Go through the listing below from its first line and repeat each line exactly, ending at the line containing "(** After a" and including it.

· · ·

Lemma backup_persistent_files_hoare (cdn : path) :
  hoare (no_rmtree_since (holding_area self) w0)
    (backup_persistent_files self env cdn)
    (fun r w => no_rmtree_since (holding_area self) w0 w /\
                snd r = holding_area self)
    (no_rmtree_since (holding_area self) w0).
Proof.
  unfold backup_persistent_files. cbv zeta.
  eapply hoare_bind; [apply os_makedirs_keeps | intros ?; cbv beta].
  eapply hoare_bind; [apply keeps_get_fs | intros f].
  eapply hoare_bind.
  { destruct (fs_exists f (join cdn "database.db"));
      [apply shutil_copy2_keeps | apply keeps_ret]. }
  intros ?; cbv beta. eapply hoare_bind; [apply keeps_get_fs | intros f'].
  eapply hoare_bind.
  { destruct (fs_exists f' (join cdn "uploads"));
      [apply shutil_copytree_keeps | apply keeps_ret]. }
  intros ?; cbv beta. apply hoare_ret. intros w Hw. split; [assumption | reflexivity].
Qed.

Lemma restore_persistent_files_hoare (cdn : path) (d : dict) :
  rmtree_fails env (holding_area self) = false ->
  hoare (no_rmtree_since (holding_area self) w0)
    (restore_persistent_files env cdn d (holding_area self))
    (fun _ => dir_gone (holding_area self))
    (no_rmtree_since (holding_area self) w0).
Proof.
  intros Hok. unfold restore_persistent_files. cbv zeta.
  eapply hoare_bind.
  { destruct d; [apply keeps_ret | apply restore_env_file_keeps]. }
  intros ?; cbv beta. eapply hoare_bind; [apply keeps_get_fs | intros f].
  eapply hoare_bind.
  { destruct (fs_exists f _); [apply shutil_copy2_keeps | apply keeps_ret]. }
  intros ?; cbv beta. eapply hoare_bind; [apply keeps_get_fs | intros f'].
  eapply hoare_bind.
  { destruct (fs_exists f' _); [apply shutil_copytree_keeps | apply keeps_ret]. }
  intros ?; cbv beta. now apply shutil_rmtree_removes.
Qed.

(** After a cycle, either no deletion of the holding area was attempted or
    no directory is left at the holding area. *)
Lemma check_and_update_settles :
  rmtree_fails env (holding_area self) = false ->
  hoare (no_rmtree_since (holding_area self) w0) (check_and_update self env)
    (fun _ w => no_rmtree_since (holding_area self) w0 w \/
                dir_gone (holding_area self) w)
    (fun w => no_rmtree_since (holding_area self) w0 w \/
              dir_gone (holding_area self) w).
Proof.
  intros Hok. unfold check_and_update.
  apply hoare_bind_keeps; [apply get_latest_release_keeps | intros lr | auto].
  apply hoare_bind_val
    with (V := fun r => forall n, r = Some n -> cdn_path n <> holding_area self);
    [apply get_newest_cdn_hoare | intros newest Hnewest | auto].
  apply hoare_bind_val
    with (V := fun bk => newest <> None -> snd bk = Some (holding_area self));
    [| intros backup Hb | auto].
  { destruct newest as [n|].
    - eapply hoare_bind; [apply backup_persistent_files_hoare | intros r].
      apply hoare_pure. intros Hr. apply hoare_ret. intros w Hw.
      split; [assumption |]. intros _. cbn [snd]. now rewrite Hr.
    - apply hoare_ret. intros w Hw. split; [assumption | congruence]. }
  cbv zeta. destruct lr as [rel|];
    [| apply keeps_weaken; [keeps_prims | auto]].
  destruct (version_num (tag_name rel)) as [latest|];
    [| apply keeps_weaken; [keeps_prims | auto]].
  destruct newest as [n|].
  - destruct (cdn_version_num n =? latest)%Z;
      [apply keeps_weaken; [keeps_prims | auto] |].
    apply hoare_bind_keeps; [apply stop_cdn_keeps | intros ? | auto].
    apply hoare_bind_keeps;
      [apply download_and_extract_keeps | intros new_cdn_path | auto].
    destruct new_cdn_path as [new_path|];
      [| apply keeps_weaken; [keeps_prims | auto]].
    rewrite (Hb ltac:(discriminate)).
    eapply hoare_bind with (Q := fun _ => dir_gone (holding_area self)).
    + eapply hoare_bind with (Q := fun _ => dir_gone (holding_area self)).
      * eapply hoare_conseq;
          [apply (restore_persistent_files_hoare new_path (fst backup) Hok)
          | auto ..].
      * intros ?; cbv beta. apply keeps_conseq; [| auto | auto].
        apply keeps_try_except; [apply shutil_rmtree_keeps_gone | apply keeps_ret].
    + intros ?; cbv beta. apply keeps_weaken; [| auto].
      apply keeps_bind; [apply launch_cdn_keeps_gone | intros; apply keeps_ret].
  - cbn [negb]. apply keeps_weaken; [keeps_prims | auto].
Qed.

· · ·

--- Solution below ---
Lemma backup_persistent_files_hoare (cdn : path) :
  hoare (no_rmtree_since (holding_area self) w0)
    (backup_persistent_files self env cdn)
    (fun r w => no_rmtree_since (holding_area self) w0 w /\
                snd r = holding_area self)
    (no_rmtree_since (holding_area self) w0).
Proof.
  unfold backup_persistent_files. cbv zeta.
  eapply hoare_bind; [apply os_makedirs_keeps | intros ?; cbv beta].
  eapply hoare_bind; [apply keeps_get_fs | intros f].
  eapply hoare_bind.
  { destruct (fs_exists f (join cdn "database.db"));
      [apply shutil_copy2_keeps | apply keeps_ret]. }
  intros ?; cbv beta. eapply hoare_bind; [apply keeps_get_fs | intros f'].
  eapply hoare_bind.
  { destruct (fs_exists f' (join cdn "uploads"));
      [apply shutil_copytree_keeps | apply keeps_ret]. }
  intros ?; cbv beta. apply hoare_ret. intros w Hw. split; [assumption | reflexivity].
Qed.

Lemma restore_persistent_files_hoare (cdn : path) (d : dict) :
  rmtree_fails env (holding_area self) = false ->
  hoare (no_rmtree_since (holding_area self) w0)
    (restore_persistent_files env cdn d (holding_area self))
    (fun _ => dir_gone (holding_area self))
    (no_rmtree_since (holding_area self) w0).
Proof.
  intros Hok. unfold restore_persistent_files. cbv zeta.
  eapply hoare_bind.
  { destruct d; [apply keeps_ret | apply restore_env_file_keeps]. }
  intros ?; cbv beta. eapply hoare_bind; [apply keeps_get_fs | intros f].
  eapply hoare_bind.
  { destruct (fs_exists f _); [apply shutil_copy2_keeps | apply keeps_ret]. }
  intros ?; cbv beta. eapply hoare_bind; [apply keeps_get_fs | intros f'].
  eapply hoare_bind.
  { destruct (fs_exists f' _); [apply shutil_copytree_keeps | apply keeps_ret]. }
  intros ?; cbv beta. now apply shutil_rmtree_removes.
Qed.

(** After a cycle, either no deletion of the holding area was attempted or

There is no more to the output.